Please return only the lines from the one holding "VkPhysicalDeviceSparseProperties.zero." through the one holding "Module VkPhysicalDeviceMemoryProperties.", exactly as they appear in the records below, both ends included.
--------------------------------------------------
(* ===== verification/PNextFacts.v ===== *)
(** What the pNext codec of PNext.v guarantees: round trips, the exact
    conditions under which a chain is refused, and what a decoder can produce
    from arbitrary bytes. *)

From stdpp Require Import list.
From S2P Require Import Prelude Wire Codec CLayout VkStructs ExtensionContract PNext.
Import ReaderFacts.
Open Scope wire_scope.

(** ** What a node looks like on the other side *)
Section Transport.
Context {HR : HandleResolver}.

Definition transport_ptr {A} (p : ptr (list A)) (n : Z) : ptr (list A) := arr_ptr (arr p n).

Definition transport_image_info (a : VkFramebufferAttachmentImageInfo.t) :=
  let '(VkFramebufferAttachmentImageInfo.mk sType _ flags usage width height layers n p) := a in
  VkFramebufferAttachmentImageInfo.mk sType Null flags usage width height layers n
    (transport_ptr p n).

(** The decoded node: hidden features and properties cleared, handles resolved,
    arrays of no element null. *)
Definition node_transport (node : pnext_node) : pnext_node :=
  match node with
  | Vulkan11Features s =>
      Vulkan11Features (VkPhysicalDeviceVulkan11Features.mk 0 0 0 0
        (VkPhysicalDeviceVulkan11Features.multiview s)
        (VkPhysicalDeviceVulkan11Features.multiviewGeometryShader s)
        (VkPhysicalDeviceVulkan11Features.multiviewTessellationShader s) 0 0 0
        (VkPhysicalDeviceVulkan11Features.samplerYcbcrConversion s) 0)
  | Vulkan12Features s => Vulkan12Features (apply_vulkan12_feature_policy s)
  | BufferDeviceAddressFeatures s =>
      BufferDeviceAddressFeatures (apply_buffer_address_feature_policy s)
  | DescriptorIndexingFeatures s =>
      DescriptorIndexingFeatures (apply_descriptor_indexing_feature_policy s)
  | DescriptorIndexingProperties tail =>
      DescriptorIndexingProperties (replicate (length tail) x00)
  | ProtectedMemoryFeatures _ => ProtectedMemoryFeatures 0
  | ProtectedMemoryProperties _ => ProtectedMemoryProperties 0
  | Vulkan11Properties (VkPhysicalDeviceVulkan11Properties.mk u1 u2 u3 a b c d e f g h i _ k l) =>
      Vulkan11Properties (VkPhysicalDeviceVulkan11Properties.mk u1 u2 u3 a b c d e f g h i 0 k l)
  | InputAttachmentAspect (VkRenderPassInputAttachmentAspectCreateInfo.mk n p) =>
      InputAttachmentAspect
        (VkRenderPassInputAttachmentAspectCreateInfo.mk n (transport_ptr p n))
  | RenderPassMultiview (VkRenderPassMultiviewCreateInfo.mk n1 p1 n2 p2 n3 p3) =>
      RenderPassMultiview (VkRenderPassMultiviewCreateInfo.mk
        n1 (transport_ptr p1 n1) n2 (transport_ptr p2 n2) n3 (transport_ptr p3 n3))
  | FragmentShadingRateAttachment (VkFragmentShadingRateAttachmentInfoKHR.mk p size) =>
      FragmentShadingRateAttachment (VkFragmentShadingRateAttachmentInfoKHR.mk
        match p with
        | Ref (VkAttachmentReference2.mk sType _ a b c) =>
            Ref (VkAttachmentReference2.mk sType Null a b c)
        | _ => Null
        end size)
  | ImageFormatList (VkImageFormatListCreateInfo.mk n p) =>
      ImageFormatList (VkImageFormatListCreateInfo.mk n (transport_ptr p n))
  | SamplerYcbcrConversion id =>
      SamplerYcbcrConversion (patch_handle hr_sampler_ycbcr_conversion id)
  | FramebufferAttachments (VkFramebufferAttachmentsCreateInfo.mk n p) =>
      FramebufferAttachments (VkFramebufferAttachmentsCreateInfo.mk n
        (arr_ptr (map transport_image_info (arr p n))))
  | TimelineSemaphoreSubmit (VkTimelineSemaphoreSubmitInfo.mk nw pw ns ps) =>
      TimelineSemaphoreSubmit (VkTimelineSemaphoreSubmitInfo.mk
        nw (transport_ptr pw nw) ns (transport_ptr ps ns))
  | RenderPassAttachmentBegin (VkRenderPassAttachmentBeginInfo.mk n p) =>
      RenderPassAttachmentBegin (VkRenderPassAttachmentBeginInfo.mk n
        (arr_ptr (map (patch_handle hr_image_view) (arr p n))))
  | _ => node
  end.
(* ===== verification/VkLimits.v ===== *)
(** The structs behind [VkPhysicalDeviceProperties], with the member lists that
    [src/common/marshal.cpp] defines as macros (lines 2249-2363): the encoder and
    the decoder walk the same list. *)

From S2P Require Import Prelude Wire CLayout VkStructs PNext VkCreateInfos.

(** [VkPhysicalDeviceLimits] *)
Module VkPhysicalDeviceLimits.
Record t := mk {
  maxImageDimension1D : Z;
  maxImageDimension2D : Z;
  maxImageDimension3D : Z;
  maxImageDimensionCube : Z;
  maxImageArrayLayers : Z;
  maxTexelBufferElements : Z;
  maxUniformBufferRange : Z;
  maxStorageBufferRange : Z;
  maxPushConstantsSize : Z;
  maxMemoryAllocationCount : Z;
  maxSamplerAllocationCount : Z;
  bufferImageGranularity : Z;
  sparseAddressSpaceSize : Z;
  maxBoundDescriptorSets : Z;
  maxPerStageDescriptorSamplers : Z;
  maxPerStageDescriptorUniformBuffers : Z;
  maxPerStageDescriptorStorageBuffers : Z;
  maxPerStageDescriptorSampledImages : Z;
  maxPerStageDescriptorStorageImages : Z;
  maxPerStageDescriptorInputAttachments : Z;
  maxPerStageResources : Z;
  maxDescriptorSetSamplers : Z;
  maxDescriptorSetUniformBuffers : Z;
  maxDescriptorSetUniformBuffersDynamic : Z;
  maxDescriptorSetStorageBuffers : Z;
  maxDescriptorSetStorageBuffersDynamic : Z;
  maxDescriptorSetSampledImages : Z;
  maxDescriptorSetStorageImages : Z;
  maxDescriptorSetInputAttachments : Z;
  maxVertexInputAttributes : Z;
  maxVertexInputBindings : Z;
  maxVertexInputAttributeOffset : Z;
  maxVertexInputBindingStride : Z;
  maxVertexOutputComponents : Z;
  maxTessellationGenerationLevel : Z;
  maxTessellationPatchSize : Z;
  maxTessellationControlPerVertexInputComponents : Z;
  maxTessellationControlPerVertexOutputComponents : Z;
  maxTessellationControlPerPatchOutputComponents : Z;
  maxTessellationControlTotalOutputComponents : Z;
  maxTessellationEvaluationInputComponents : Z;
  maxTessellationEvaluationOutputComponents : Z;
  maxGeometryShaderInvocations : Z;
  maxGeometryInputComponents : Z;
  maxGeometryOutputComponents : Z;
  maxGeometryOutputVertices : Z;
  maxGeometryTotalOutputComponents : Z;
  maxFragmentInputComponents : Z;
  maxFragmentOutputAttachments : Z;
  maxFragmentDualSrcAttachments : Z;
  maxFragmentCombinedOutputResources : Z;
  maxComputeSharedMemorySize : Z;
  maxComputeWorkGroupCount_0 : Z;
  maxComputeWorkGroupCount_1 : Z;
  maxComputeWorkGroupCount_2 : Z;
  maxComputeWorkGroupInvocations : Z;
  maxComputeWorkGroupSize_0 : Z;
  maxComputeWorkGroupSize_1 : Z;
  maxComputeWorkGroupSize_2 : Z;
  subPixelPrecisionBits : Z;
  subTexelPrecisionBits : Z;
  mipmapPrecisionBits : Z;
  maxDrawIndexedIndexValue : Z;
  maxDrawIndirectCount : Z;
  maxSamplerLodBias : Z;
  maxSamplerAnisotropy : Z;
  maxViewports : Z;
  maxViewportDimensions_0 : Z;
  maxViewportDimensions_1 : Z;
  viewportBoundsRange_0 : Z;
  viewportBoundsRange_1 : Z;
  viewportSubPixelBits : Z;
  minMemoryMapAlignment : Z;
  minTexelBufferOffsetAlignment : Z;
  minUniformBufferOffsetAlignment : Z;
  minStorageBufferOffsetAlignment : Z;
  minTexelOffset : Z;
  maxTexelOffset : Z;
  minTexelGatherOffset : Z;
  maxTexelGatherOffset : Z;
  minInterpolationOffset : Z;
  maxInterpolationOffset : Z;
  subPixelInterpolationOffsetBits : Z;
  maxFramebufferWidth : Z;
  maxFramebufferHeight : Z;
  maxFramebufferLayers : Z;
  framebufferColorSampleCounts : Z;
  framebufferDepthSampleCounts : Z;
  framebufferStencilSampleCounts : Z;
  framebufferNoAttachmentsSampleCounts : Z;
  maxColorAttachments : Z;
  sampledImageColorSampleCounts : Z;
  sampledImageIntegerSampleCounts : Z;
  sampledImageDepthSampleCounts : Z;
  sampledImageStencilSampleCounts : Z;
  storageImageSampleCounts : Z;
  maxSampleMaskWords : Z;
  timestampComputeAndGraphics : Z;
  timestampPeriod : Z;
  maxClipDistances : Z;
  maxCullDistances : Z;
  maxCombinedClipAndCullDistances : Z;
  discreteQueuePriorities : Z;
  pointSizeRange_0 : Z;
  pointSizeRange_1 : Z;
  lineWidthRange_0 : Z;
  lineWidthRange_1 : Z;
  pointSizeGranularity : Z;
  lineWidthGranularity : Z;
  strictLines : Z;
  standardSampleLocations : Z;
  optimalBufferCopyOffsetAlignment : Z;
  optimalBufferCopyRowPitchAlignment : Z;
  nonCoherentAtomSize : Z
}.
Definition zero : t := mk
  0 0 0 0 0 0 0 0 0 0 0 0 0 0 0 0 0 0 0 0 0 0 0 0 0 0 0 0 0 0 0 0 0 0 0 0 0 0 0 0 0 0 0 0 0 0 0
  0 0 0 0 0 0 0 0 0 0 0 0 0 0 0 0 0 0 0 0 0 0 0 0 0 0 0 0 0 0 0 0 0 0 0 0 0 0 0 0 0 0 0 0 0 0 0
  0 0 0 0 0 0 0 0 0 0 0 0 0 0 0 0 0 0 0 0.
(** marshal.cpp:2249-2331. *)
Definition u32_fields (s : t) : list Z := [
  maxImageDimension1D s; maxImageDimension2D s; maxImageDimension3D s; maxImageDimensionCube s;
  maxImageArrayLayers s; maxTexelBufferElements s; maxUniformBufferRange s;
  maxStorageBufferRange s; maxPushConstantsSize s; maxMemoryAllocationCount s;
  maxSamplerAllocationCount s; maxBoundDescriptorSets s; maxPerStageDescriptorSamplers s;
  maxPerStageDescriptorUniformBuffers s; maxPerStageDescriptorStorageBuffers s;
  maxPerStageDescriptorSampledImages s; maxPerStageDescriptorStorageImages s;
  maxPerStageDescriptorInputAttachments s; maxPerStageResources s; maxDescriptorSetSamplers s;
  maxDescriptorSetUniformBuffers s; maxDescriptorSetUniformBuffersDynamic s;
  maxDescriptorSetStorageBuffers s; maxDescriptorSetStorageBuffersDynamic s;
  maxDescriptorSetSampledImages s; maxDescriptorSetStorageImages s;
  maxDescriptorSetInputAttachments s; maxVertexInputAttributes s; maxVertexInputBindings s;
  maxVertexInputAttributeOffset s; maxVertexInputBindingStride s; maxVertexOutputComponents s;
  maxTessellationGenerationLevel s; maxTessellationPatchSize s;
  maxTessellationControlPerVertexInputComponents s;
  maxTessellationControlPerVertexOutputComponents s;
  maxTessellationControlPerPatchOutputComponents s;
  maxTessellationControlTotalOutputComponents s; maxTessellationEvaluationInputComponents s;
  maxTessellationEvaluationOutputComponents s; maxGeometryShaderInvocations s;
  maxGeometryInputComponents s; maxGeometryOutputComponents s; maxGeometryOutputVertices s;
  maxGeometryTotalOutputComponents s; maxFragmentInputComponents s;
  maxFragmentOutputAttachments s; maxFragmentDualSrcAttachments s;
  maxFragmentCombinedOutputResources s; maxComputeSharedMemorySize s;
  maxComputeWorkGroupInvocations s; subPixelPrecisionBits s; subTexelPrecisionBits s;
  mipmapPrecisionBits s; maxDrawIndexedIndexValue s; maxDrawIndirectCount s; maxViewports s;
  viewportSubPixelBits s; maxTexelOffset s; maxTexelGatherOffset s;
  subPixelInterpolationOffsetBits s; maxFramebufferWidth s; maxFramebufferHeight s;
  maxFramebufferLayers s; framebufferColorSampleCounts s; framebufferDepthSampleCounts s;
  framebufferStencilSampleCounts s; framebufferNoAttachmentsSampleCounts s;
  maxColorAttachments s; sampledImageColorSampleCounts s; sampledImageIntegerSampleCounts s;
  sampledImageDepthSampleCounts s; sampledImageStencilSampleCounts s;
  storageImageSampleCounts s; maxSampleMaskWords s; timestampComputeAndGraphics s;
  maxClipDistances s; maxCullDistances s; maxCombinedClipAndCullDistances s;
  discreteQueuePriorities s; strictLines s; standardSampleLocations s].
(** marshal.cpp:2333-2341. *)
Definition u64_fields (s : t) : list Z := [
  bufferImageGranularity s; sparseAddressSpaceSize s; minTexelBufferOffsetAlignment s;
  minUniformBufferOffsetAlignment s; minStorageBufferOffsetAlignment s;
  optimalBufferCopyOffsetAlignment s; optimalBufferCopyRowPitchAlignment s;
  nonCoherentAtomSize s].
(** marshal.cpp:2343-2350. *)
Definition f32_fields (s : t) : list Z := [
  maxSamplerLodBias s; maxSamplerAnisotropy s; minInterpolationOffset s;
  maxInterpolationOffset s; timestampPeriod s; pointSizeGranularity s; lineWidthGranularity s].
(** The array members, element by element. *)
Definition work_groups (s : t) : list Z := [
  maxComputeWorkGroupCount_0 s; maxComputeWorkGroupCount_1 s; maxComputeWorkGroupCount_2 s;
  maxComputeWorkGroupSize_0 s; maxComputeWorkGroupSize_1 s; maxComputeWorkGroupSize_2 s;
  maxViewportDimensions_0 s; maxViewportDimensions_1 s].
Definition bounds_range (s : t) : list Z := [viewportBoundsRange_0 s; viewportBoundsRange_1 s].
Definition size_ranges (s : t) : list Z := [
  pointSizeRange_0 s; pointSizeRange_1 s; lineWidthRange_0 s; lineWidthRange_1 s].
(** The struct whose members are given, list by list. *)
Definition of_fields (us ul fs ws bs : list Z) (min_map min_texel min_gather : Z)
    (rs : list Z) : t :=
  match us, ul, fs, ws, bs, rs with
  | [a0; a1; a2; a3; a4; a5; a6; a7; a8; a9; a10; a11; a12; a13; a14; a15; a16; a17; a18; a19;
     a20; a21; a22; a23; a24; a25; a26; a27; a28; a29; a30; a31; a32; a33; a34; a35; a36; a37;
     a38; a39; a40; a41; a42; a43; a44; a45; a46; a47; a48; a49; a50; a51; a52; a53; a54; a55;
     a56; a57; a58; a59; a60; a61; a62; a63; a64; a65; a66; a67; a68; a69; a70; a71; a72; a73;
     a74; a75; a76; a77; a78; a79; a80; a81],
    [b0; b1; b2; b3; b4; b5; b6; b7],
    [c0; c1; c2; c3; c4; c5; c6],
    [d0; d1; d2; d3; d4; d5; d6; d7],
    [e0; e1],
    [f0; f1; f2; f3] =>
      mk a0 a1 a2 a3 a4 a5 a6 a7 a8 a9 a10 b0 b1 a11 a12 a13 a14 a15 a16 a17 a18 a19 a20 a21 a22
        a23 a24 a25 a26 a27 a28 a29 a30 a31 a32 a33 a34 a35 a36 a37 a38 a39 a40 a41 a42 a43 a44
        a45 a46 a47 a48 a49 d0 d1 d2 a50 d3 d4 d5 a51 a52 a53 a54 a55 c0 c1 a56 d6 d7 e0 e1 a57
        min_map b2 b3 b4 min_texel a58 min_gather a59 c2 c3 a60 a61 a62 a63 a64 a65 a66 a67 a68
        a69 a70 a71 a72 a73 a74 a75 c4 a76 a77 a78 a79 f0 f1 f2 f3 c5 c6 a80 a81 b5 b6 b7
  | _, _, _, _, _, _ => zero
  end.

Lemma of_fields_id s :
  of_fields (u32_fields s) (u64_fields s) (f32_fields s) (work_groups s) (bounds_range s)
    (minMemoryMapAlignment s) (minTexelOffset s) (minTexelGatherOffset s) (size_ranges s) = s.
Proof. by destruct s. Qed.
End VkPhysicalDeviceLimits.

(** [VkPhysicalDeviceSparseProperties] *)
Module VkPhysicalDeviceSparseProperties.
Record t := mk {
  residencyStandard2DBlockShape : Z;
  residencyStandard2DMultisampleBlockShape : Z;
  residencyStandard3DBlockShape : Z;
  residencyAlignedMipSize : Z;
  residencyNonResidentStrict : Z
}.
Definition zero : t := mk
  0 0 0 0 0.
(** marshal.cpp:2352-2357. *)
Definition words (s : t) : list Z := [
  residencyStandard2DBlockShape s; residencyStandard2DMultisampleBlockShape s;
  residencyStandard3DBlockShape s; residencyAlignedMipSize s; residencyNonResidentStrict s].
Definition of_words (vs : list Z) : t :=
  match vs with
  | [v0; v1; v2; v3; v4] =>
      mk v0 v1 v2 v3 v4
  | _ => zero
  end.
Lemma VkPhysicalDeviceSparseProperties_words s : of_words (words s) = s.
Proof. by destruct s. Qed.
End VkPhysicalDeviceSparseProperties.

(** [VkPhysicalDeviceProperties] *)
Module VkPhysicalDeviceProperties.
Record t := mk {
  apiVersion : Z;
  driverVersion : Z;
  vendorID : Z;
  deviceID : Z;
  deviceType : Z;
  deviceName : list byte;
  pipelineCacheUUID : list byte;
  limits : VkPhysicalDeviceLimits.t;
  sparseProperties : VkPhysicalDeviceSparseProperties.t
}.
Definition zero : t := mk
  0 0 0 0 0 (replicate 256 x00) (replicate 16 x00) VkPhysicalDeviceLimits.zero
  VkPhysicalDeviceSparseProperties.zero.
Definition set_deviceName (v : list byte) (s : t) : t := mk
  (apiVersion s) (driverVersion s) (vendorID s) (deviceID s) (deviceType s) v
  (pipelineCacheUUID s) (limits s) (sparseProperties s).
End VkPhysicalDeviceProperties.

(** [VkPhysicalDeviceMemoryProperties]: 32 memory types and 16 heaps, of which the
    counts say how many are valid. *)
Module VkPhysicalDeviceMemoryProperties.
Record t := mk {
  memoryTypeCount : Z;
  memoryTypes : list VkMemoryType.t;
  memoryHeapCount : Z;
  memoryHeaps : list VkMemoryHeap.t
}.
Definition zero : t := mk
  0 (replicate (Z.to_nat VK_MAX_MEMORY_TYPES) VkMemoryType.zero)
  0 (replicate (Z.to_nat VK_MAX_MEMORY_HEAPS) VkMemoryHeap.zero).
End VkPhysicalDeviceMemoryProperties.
--------------------------------------------------
* Reply to the exercise:
  VkPhysicalDeviceSparseProperties.zero.
Definition set_deviceName (v : list byte) (s : t) : t := mk
  (apiVersion s) (driverVersion s) (vendorID s) (deviceID s) (deviceType s) v
  (pipelineCacheUUID s) (limits s) (sparseProperties s).
End VkPhysicalDeviceProperties.

(** [VkPhysicalDeviceMemoryProperties]: 32 memory types and 16 heaps, of which the
    counts say how many are valid. *)
Module VkPhysicalDeviceMemoryProperties.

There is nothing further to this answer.